» PROBLEM DETAILS
Copy every line from the records below that carries the word "components".

» PROVIDED ENTRIES

(* ===== verification/TuiExamples.v ===== *)
(** * The terminal interface on concrete runs.

    The theorems of [TuiQueue] and [TuiShown] applied to small worlds, and runs that show
    what the code does outside their scope. *)

From stdpp Require Import prelude strings list gmap fin_maps.
From S2P Require Import Prelude Act RustStr Proto Concrete TaskHelpers TaskStore TaskMachine TaskEffects TaskPersist TaskExamples.
From S2P Require Import History Registry Paths ConfigSchema ConfigTree Tmux Artifacts ConfigFacts.
From S2P Require Import WorkspaceManager WorkspaceExamples ServerExamples ErrorText.
From S2P Require Import Usage UsageTrends McpClient McpHost McpTools RustText.
From S2P Require Import TuiData TuiApp TuiLoop TuiFacts TuiQueue TuiShown.
Local Close Scope Z_scope.

(** ** A machine without a daemon *)

Abbreviation Host := (World MemFs MemTmux).
#[local] Instance Host_machine : Machine Host MemFs MemTmux := {|
  machine w := w;
  set_machine w _ := w;
|}.
#[local] Instance Host_socket : Socket Host := {|
  sock_connect _ w := (Err IoNotFound, w);
  sock_read_timeout w := (Ok tt, w);
  sock_write_timeout w := (Ok tt, w);
  sock_write _ w := (Ok tt, w);
  sock_read_line w := (Err IoNotFound, w);
|}.
#[local] Instance DemoWatchWire : WatchWire := {|
  wire_request id _ := Ok id;
  wire_envelope _ := Err "not an envelope";
  wire_response _ := Err "not a response";
  wire_error _ := Err "not an error";
  wire_answer _ _ := Err "not an answer";
  wire_mismatch := "mismatch";
|}.
#[local] Instance DemoParse : ParseText := {| parse_error_text _ := "expected value" |}.
#[local] Existing Instances OpaqueMcp QuickHistory.

(** ** Runs by execution *)

Definition bare_env : Env := mkEnv None (Err IoNotFound).
Abbreviation demo_turn := (run_turn bare_env plain_hash 5 "/run/ax.sock" "/bin/ax").
Abbreviation demo_watching := (TuiLoop.watching bare_env plain_hash 5 "/run/ax.sock" "/bin/ax").

(** The turns one after another, each from the world the last one left. *)
Fixpoint play (turns : list Turn) (tr : list (Turn * Watch)) (s : Watch) (w : Host)
  : option (list (Turn * Watch) * Watch * Host) :=
  match turns with
  | [] => Some (tr, s, w)
  | turn :: turns =>
      if quit (wa_app s) then None else
      match demo_turn turn s w with
      | Some (s', w') => play turns ((turn, s) :: tr) s' w'
      | None => None
      end
  end.

Lemma play_watching turns tr s w tr' s' w' :
  demo_watching tr s -> play turns tr s w = Some (tr', s', w') -> demo_watching tr' s'.
Proof.
  revert tr s w. induction turns as [|turn turns IH]; intros tr s w Hw; cbn [play]; [by intros [= <- <- <-]|].
  destruct (quit (wa_app s)) eqn:Eq; [done|]. destruct (demo_turn turn s w) as [[s1 w1]|] eqn:Et; [|done].
  apply IH. by eapply watching_turn.
Qed.

Definition key (k : KeyCode) : Turn :=
  mkTurn (mkClock 0 0) None None (Some (EvKey (mkKeyEvent k false false KeyPress))) PollEmpty PollEmpty.
Definition one_session : MemTmux := mkMemTmux {[ "ax-alpha" := mkSessionRow 0 1 ]} [] [].
Definition one_world : Host := mkWorld [] one_session.
Definition started : Watch * Host :=
  default (mkWatch app_new None None, one_world) (start bare_env 5 "/run/ax.sock" (mkClock 0 0) one_world).

(** Enter opens the overlay, four steps down is "Restart", Enter arms it. *)
Definition arming : list Turn := key KEnter :: replicate 4 (key KDown) ++ [key KEnter].
Definition armed_run : option (list (Turn * Watch) * Watch * Host) :=
  play arming [] started.1 started.2.

Lemma armed_watching tr s w : armed_run = Some (tr, s, w) -> demo_watching tr s.
Proof.
  unfold armed_run. apply play_watching.
  apply (watching_start _ _ _ _ _ (mkClock 0 0) one_world started.1 started.2). vm_compute. reflexivity.
Qed.

Lemma watch_stays_consistent_witness :
  exists tr s w, armed_run = Some (tr, s, w) /\ app_ok (wa_app s) /\ settled s
  /\ last_action_step tr s.
Proof.
  destruct armed_run as [[[tr s] w]|] eqn:E; [|vm_compute in E; discriminate E].
  exists tr, s, w. split; [reflexivity|].
  pose proof (armed_watching tr s w E) as Hw.
  destruct (watch_stays_consistent bare_env plain_hash 5 "/run/ax.sock" "/bin/ax" tr s Hw) as [Hok Hs].
  split; [exact Hok|]. apply Hs. vm_compute in E. injection E as _ <- _. reflexivity.
Defined.

Lemma destructive_actions_are_confirmed_witness :
  exists tr s w p, armed_run = Some (tr, s, w)
    /\ pending_lifecycle (wa_app (react (key KEnter) s w).1) = Some p
    /\ pl_action p = QRestart /\ pl_workspace p = "alpha" /\ armed tr (quick_actions (wa_app s)).
Proof.
  destruct armed_run as [[[tr s] w]|] eqn:E; [|vm_compute in E; discriminate E].
  pose proof (armed_watching tr s w E) as Hw.
  assert (quit (wa_app s) = false
    /\ pending_lifecycle (wa_app (react (key KEnter) s w).1) = Some (mkPendingLifecycle QRestart "alpha")) as [Hq Hp].
  { vm_compute in E. injection E as _ <- <-. split; vm_compute; reflexivity. }
  exists tr, s, w, (mkPendingLifecycle QRestart "alpha"). split; [reflexivity|]. split; [exact Hp|].
  destruct (react (key KEnter) s w) as [s' w'] eqn:Er.
  destruct (destructive_actions_are_confirmed bare_env plain_hash 5 "/run/ax.sock" "/bin/ax" tr s (key KEnter) w s' w'
    Hw Hq Er) as [Hl _].
  destruct (Hl _ Hp) as (_ & _ & Harm & _). split; [reflexivity|]. split; [reflexivity|exact Harm].
Defined.

(** ** The lists *)

Definition tasks_path : string := "/tasks-state.json".
Definition written : TaskStore := run_op op_parent (at_ 1) None (mkTaskStore (Some tasks_path) ∅ None).
Definition store_fs : MemFs := [(components tasks_path, default "" (file written))].

Lemma written_clean : reachable_clean tasks_path written.
Proof. apply clean_step; [constructor|fresh_op]. Qed.
Lemma written_file : exists b, file written = Some b.
Proof.
  destruct (clean_file tasks_path written ltac:(by intros l; eexists) written_clean) as [[_ Hi]|(b & Hb & _)]; [|eauto].
  unfold written, op_parent in Hi. rewrite inner_create in Hi by (vm_compute; (reflexivity || discriminate)).
  apply (f_equal (fun m : gmap string Task => m !! uuid_a)) in Hi. vm_compute in Hi. discriminate Hi.
Qed.
Lemma store_fs_reads : fs_read store_fs tasks_path = match file written with Some b => Ok b | None => Err IoNotFound end.
Proof.
  unfold store_fs. destruct written_file as [b ->]. cbn [default from_option id fs_read MemFs_ops]. unfold mem_lookup.
  cbn [List.find fst]. by rewrite bool_decide_true.
Qed.

Lemma task_list_is_the_store_witness :
  exists l, read_tasks_snapshot store_fs tasks_path = Loaded l
    /\ filter_tasks (at_ 2) l FilterActive ≡ₚ List.filter (shown_by (at_ 2) FilterActive) (btree_values (inner written))
    /\ displayed (filter_tasks (at_ 2) l FilterActive).
Proof.
  destruct (task_list_is_the_store tasks_path written store_fs (at_ 2) FilterActive
    ltac:(by intros l; eexists) written_clean store_fs_reads) as [(Hn & _)|(l & Hl & Hs)].
  - unfold store_fs. cbn [fs_read MemFs_ops]. unfold mem_lookup. cbn [List.find fst]. rewrite bool_decide_false; [done|].
    intros Heq. vm_compute in Heq. discriminate Heq.
  - destruct written_file as [b Hb]. congruence.
  - exists l. split; [exact Hl|]. by apply Hs.
Defined.

(** Entries of a file by name. *)
Definition entry (n : string) : HistoryEntry := mkHistoryEntry 0 "alpha" "beta" n "".
Definition NameHistory : JsonCodec HistoryEntry := {|
  to_vec e := Some (h_content e);
  from_slice s := if String.eqb s "?" then None else Some (entry s);
|}.
#[local] Existing Instance NameHistory.
Definition log_fs (text : list string) : MemFs := [(components "/log", String.concat newline text)].

Lemma history_readers_agree_witness :
  exists l h, read_history_snapshot (log_fs ["a"; "b"; ""; "c"]) "/log" 2 = Loaded l
    /\ history_load "/log" 2 (history_content (log_fs ["a"; "b"; ""; "c"]) "/log") = Ok h
    /\ l = [entry "b"; entry "c"] /\ l = h_buffer h.
Proof.
  pose proof (history_readers_agree (log_fs ["a"; "b"; ""; "c"]) "/log" 2 ltac:(lia)) as Ha.
  assert (read_history_snapshot (log_fs ["a"; "b"; ""; "c"]) "/log" 2
          = Loaded [entry "b"; entry "c"]) as E by (vm_compute; reflexivity).
  rewrite E in Ha. destruct (history_load _ _ _) as [h|] eqn:Eh; [|destruct Ha].
  exists [entry "b"; entry "c"], h. split; [exact E|]. split; [reflexivity|]. split; [reflexivity|exact Ha].
Defined.

Definition session (ws : string) : SessionInfo := mkSessionInfo ("ax-" +:+ ws) ws false 1.

Lemma every_session_has_a_row_witness :
  exists e, e ∈ build_from_tree loaded_tree [session "beta"; session "ghost"] false ∅ /\ ae_group e = false
    /\ ae_workspace e = "ghost" /\ ae_session_index e = Some 1.
Proof.
  destruct (every_session_has_a_row loaded_tree [session "beta"; session "ghost"] false ∅
    ltac:(by apply (bool_decide_unpack _))) as [Hrow _].
  apply (Hrow 1 (session "ghost")). reflexivity.
Defined.

(** ** Outside the theorems *)

(** Without a tree a session of a dotted name gets a row under the last part of its name,
    and an action on the row goes there. *)
Example fallback_rows_lose_their_workspace :
  (ae_workspace <$> build_fallback [session "team.backend"; session "ops.backend"]) = [""; "backend"; ""; "backend"].
Proof. vm_compute. reflexivity. Qed.

(** The overlay was opened on [alpha] and asks to confirm the restart of [alpha]; [alpha]
    leaves the panel; Enter restarts [beta]. *)
Definition press (k : KeyCode) (app : App) : App :=
  (handle_key (T := MemTmux) (mkClock 0 0) (mkKeyEvent k false false KeyPress) app one_session).1.
Definition two_agents : App := rebuild_agents (app_new <| sessions := [session "alpha"; session "beta"] |>).
Definition asking : App :=
  press KEnter (press KDown (press KDown (press KDown (press KDown (press KEnter two_agents))))).
Definition alpha_gone : App := rebuild_agents (asking <| sessions := [session "beta"] |>).

Example confirmation_hits_another_workspace :
  qa_target_workspace (quick_actions asking) = "alpha"
  /\ (confirm_prompt QRestart <$> Some (qa_target_workspace (quick_actions alpha_gone)))
     = Some "confirm restart alpha?"
  /\ pending_lifecycle (press KEnter alpha_gone) = Some (mkPendingLifecycle QRestart "beta").
Proof. split_and!; vm_compute; reflexivity. Qed.

(** A message list at its cap: one more message arrives, the parked cursor stays where it
    is and the selected message is another one. *)
Example parked_selection_drifts app m m0 l :
  messages app = m0 :: l -> messages_follow_tail app = false -> (0 <= messages_cursor app < zlen l)%Z ->
  let app' := reconcile_message_cursor (app <| messages := l ++ [m] |>) in
  messages_cursor app' = messages_cursor app
  /\ messages app' !! Z.to_nat (messages_cursor app') = messages app !! S (Z.to_nat (messages_cursor app)).
Proof.
  intros Em Ef Hc. cbv zeta. unfold reconcile_message_cursor. fsimpl. rewrite Ef, Em.
  unfold zlen in *. destruct (l ++ [m]) as [|x r] eqn:E; [by destruct l|]. fsimpl.
  assert (length (x :: r) = S (length l)) as El by (rewrite <-E, length_app; cbn; lia).
  unfold clamp. rewrite El. destruct (Z.ltb_spec (Z.of_nat (S (length l)) - 1) (messages_cursor app)); [lia|].
  split; [done|]. rewrite <-E. cbn [lookup list_lookup]. rewrite lookup_app_l by lia. done.
Qed.

(** While a task action is under way the next one waits in one slot, and the one after it
    takes the slot: the second request is announced and never sent. *)
Definition waiting : App :=
  app_new <| pending_task_action := Some (mkPendingTaskAction TaskRetry "first" 1) |>
          <| quick_actions := mkQuickActionState true [TaskWake] 0 false "" "second" 4 |>.
Example waiting_request_is_lost :
  pending_task_action (press KEnter waiting) = Some (mkPendingTaskAction TaskWake "second" 4).
Proof. vm_compute. reflexivity. Qed.

(** Thirty sessions, a tick every 250 ms for ten seconds. The cursor counts positions of
    the list of stale sessions, which shrinks under it: fourteen sessions are never
    captured, the others are captured again and again. *)
Definition crew : list SessionInfo :=
  (fun i => session (String (Ascii.ascii_of_nat (65 + i)) "")) <$> seq 0 30.
Fixpoint tick (n : nat) (now : Z) (c : CaptureCache) : CaptureCache :=
  match n with
  | O => c
  | S n => tick n (now + 250000000)%Z (captures_refresh one_session now crew None c).2
  end.
Definition captured (c : CaptureCache) : list bool :=
  (fun s => bool_decide (is_Some (cc_entries c !! si_workspace s))) <$> crew.
Example capture_rotation_starves :
  let never := [2; 3; 6; 7; 10; 11; 14; 15; 18; 19; 22; 23; 26; 27] in
  captured (tick 16 0%Z (mkCaptureCache ∅ 0)) = (fun i => negb (bool_decide (i ∈ never))) <$> seq 0 30
  /\ captured (tick 40 0%Z (mkCaptureCache ∅ 0)) = (fun i => negb (bool_decide (i ∈ never))) <$> seq 0 30.
Proof. split; vm_compute; reflexivity. Qed.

» WRITTEN ANSWER
Definition store_fs : MemFs := [(components tasks_path, default "" (file written))].
Definition log_fs (text : list string) : MemFs := [(components "/log", String.concat newline text)].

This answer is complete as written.